The common thread in each case is that Justices Thomas, Alito, and Gorsuch were willing to grant emergency relief to a conservative litigant challenging a progressive policy in a high-profile case. It would be a mistake to say that this trio is voting for the conservative causes because they are conservative justices. Rather, conservative litigants are more likely to make conservative legal arguments which are more appealing to conservative judges. Judicial philosophies matter. But in each high-profile case, which may be deemed controversial, one or two of the other Trump appointees were silent. And their silence is a pretty good indication they voted opposite of the conservative wing of the Court.
- South Bay United Pentecostal Church v. Newsom (2021) – Justices Thomas, Alito, and Gorsuch would have declared unconstitutional a ban on singing in church. Justice Barrett’s first concurrence on the bench, which Justice Kavanaugh joined, upheld the singing ban.
- We The Patriots USA v. Hochul (2021) – Justices Thomas, Alito, and Gorsuch would have blocked the enforcement of a state vaccine mandate. Justices Kavanaugh and Barrett were silent.
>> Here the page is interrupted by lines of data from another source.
Lemma flat_word_hex_ok ws :
  length (flat_map Sha256.word_hex ws) = (8 * length ws)%nat /\
  forallb (fun c => valid_cp c && is_hex_digit c) (flat_map Sha256.word_hex ws) = true.
Proof.
  induction ws as [|w ws [IHl IHv]]; cbn [flat_map]; [split; reflexivity|].
  destruct (word_hex_ok w) as [Hwl Hwv].
  rewrite length_app, forallb_app, Hwl, IHl, Hwv, IHv; cbn [length]; split; [lia | reflexivity].
Qed.

(** [hexdigest()] is 64 lower-case hexadecimal digits. *)
Lemma hexdigest_ok bs :
  length (Sha256.hexdigest bs) = 64%nat /\
  forallb (fun c => valid_cp c && is_hex_digit c) (Sha256.hexdigest bs) = true.
Proof.
  unfold Sha256.hexdigest.
  destruct (flat_word_hex_ok (Sha256.digest_words bs)) as [Hl Hv].
  rewrite Hl, digest_words_length; split; [reflexivity | exact Hv].
Qed.

Lemma hexdigest_valid bs : valid_str (Sha256.hexdigest bs) = true.
Proof.
  destruct (hexdigest_ok bs) as [_ H]; unfold valid_str.
  rewrite forallb_forall in *; intros c Hc; specialize (H c Hc).
  apply andb_true_iff in H; tauto.
Qed.

(** *** The markup *)

Lemma str_eqb_eq a b : str_eqb a b = true <-> a = b.
Proof.
  revert b; induction a as [|x a IH]; intros [|y b]; simpl; split; intros H;
    try discriminate; try reflexivity.
  - apply andb_true_iff in H as [Hxy Hab]; apply Z.eqb_eq in Hxy; apply IH in Hab; congruence.
  - injection H as -> ->; rewrite Z.eqb_refl; simpl; apply IH; reflexivity.
Qed.

Lemma aspect_canvas_cases a :
  aspect_canvas a = (1280, 720) \/ aspect_canvas a = (960, 1280) \/ aspect_canvas a = (1024, 1024).
Proof.
  unfold aspect_canvas.
  destruct (str_in a [lit "16:9"; lit "16-9"]); [|destruct (str_in a [lit "3:4"; lit "3-4"])]; auto.
Qed.

Lemma aspect_canvas_table a :
  ((a = lit "16:9" \/ a = lit "16-9") -> aspect_canvas a = (1280, 720)) /\
  ((a = lit "3:4" \/ a = lit "3-4") -> aspect_canvas a = (960, 1280)) /\
  (a <> lit "16:9" -> a <> lit "16-9" -> a <> lit "3:4" -> a <> lit "3-4" ->
   aspect_canvas a = (1024, 1024)).
Proof.
  unfold aspect_canvas, str_in; cbn [existsb].
  repeat split.
  - intros [-> | ->]; reflexivity.
  - intros [-> | ->]; reflexivity.
  - intros H1 H2 H3 H4.
    destruct (str_eqb a (lit "16:9")) eqn:E1; [apply str_eqb_eq in E1; contradiction|].
    destruct (str_eqb a (lit "16-9")) eqn:E2; [apply str_eqb_eq in E2; contradiction|].
    destruct (str_eqb a (lit "3:4")) eqn:E3; [apply str_eqb_eq in E3; contradiction|].
    destruct (str_eqb a (lit "3-4")) eqn:E4; [apply str_eqb_eq in E4; contradiction|].
    reflexivity.
Qed.

Definition prefix (x y : list Z) : Prop := exists r, y = x ++ r.
Definition infix (x y : list Z) : Prop := exists a b, y = a ++ x ++ b.

Lemma prefix_here a y : prefix a (a ++ y).
Proof. exists y; reflexivity. Qed.

Lemma prefix_app a x y : prefix x y -> prefix (a ++ x) (a ++ y).
Proof. intros [r ->]; exists r; now rewrite app_assoc. Qed.

Lemma infix_here x y : prefix x y -> infix x y.
Proof. intros [r ->]; exists [], r; reflexivity. Qed.

Lemma infix_skip x z y : infix x y -> infix x (z ++ y).
Proof. intros (a & b & ->); exists (z ++ a), b; now rewrite app_assoc. Qed.

(** Prefix of a right-nested concatenation, piece by piece. *)
Ltac solve_prefix :=
  repeat first [ exact (prefix_here _ _) | apply prefix_app ].

(** Locate a piece of a right-nested concatenation. *)
Ltac solve_infix :=
  repeat match goal with
         | |- infix (?h ++ _) (?h ++ _) => apply infix_here; solve_prefix
         | |- infix _ (_ ++ _) => apply infix_skip
         end.

Lemma svg_of_seed_template p s a seed :
  svg_of_seed p s a seed =
  svg_template (fst (aspect_canvas a)) (snd (aspect_canvas a))
    (lit "#" ++ slice 0 6 seed) (lit "#" ++ slice 6 12 seed) (lit "#" ++ slice 12 18 seed)
    (firstn 80 p) s.
Proof. unfold svg_of_seed; destruct (aspect_canvas a); reflexivity. Qed.

Lemma svg_of_seed_valid p s a seed :
  valid_str p = true -> valid_str s = true -> valid_str seed = true ->
  valid_str (svg_of_seed p s a seed) = true.
Proof.
  intros Hp Hs Hseed; rewrite svg_of_seed_template.
  destruct (aspect_canvas_cases a) as [-> | [-> | ->]]; cbn [fst snd];
    unfold svg_template, slice; repeat rewrite valid_str_app;
    repeat (apply andb_true_intro; split);
    first [ assumption | apply valid_str_firstn; assumption
          | apply valid_str_firstn, valid_str_skipn; assumption | reflexivity ].
Qed.

(** On valid strings, [_svg_placeholder] hashes the UTF-8 bytes of the
    concatenation and returns the data URI of the UTF-8 bytes of the markup. *)
Lemma svg_placeholder_ok p s a :
  valid_str p = true -> valid_str s = true -> valid_str a = true ->
  exists seed_bytes svg_bytes,
    encode (p ++ s ++ a) = Ok seed_bytes /\
    encode (svg_of_seed p s a (Sha256.hexdigest seed_bytes)) = Ok svg_bytes /\
    Forall is_byte svg_bytes /\
    _svg_placeholder p s a = Ok (data_prefix ++ b64encode svg_bytes).
Proof.
  intros Hp Hs Ha.
  destruct (encode_valid (p ++ s ++ a)) as (seed_bytes & Hseed & _).
  { rewrite !valid_str_app, Hp, Hs, Ha; reflexivity. }
  destruct (encode_valid (svg_of_seed p s a (Sha256.hexdigest seed_bytes))) as (svg_bytes & Hsvg & Hb).
  { apply svg_of_seed_valid; [exact Hp | exact Hs | apply hexdigest_valid]. }
  exists seed_bytes, svg_bytes; repeat split; try assumption.
  unfold _svg_placeholder; rewrite Hseed; cbn [bind]; rewrite Hsvg; reflexivity.
Qed.

(** *** Generator claims *)

(** C1: the output of [generate_art] is a function of the (effective)
    prompt, style and aspect only: two requests that agree on them get
    identical responses (same data URI, same echoed fields), or the same
    exception. *)
Theorem generate_art_deterministic r1 r2 :
  req_prompt r1 = req_prompt r2 ->
  str_or (req_style r1) (lit "dreamy") = str_or (req_style r2) (lit "dreamy") ->
  str_or (req_aspect r1) (lit "1:1") = str_or (req_aspect r2) (lit "1:1") ->
  generate_art r1 = generate_art r2.
Proof. intros Hp Hs Ha; unfold generate_art; rewrite Hp, Hs, Ha; reflexivity. Qed.

Lemma generate_art_deterministic_witness :
  generate_art (mk_art_request (alit "a glowing forest") None None) =
  generate_art (mk_art_request (alit "a glowing forest") (Some (alit "dreamy")) (Some (alit "1:1"))).
Proof. apply generate_art_deterministic; reflexivity. Defined.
- Dr. A. v. Hochul (2021) – Justices Thomas, Alito, and Gorsuch would have blocked the enforcement of a state vaccine mandate. Justices Kavanaugh and Barrett were silent.
- Dunn v. Austin (2022) – Justices Thomas, Alito, and Gorsuch would have blocked the enforcement of a federal vaccine mandate. Justices Kavanaugh and Barrett were silent.
- Austin v. U.S. Navy Seals 1-26 (2022) – Justice Thomas, Alito, and Gorsuch would have ruled in favor of Navy Seals challenging a vaccine mandate. Justice Kavanaugh, and likely Justice Barrett, declined to grant relief. Â
- Coalition for TJ v. Fairfax County School Board (2022) – Justices Thomas and Alito would have blocked an affirmative action policy at an elite public high school. Justices Gorsuch, Kavanaugh, and Barrett were silent.
- Moore v. Harper (2022) – Justices Thomas, Alito, and Gorsuch would have blocked a state supreme court’s finding of a partisan gerrymander. Justice Kavanaugh, and likely Justice Barrett, declined to grant relief.
- NetChoice v. Paxton (2022) – Justices Thomas, Alito, and Gorsuch would have allowed a Texas regulation of social media companies to go into effect. Justices Kavanaugh and Barrett voted to allow the Texas law to be blocked.
- Ritter v. Migliori (2022) – Justices Alito, Thomas, and Gorsuch would have blocked the counting of undated mail-in ballots. Justices Kavanaugh and Barrett were silent.
- Murthy v. Missouri (2023) – Justices Thomas, Alito, and Gorsuch would have allowed a lower court to block the Biden Administration from “jawboning” social media companies. Justices Kavanaugh and Barrett likely voted to put that lower court ruling on hold.
- Griffin v. HM Florida-ORL (2023) – Justices Thomas, Alito, and Gorsuch would have allowed a Florida law to be enforced that prohibited restaurants from showing “adult live performances” to children. Justices Kavanaugh and Barrett allowed a lower court to block the law.Â
- Garland v. Vanderstok (2023) – Justices Thomas, Alito, Gorsuch, and Kavanaugh would have blocked enforcement of a “ghost gun” regulation. Justice Barrett allowed the restriction to go into effect. (I am co-counsel in that case.)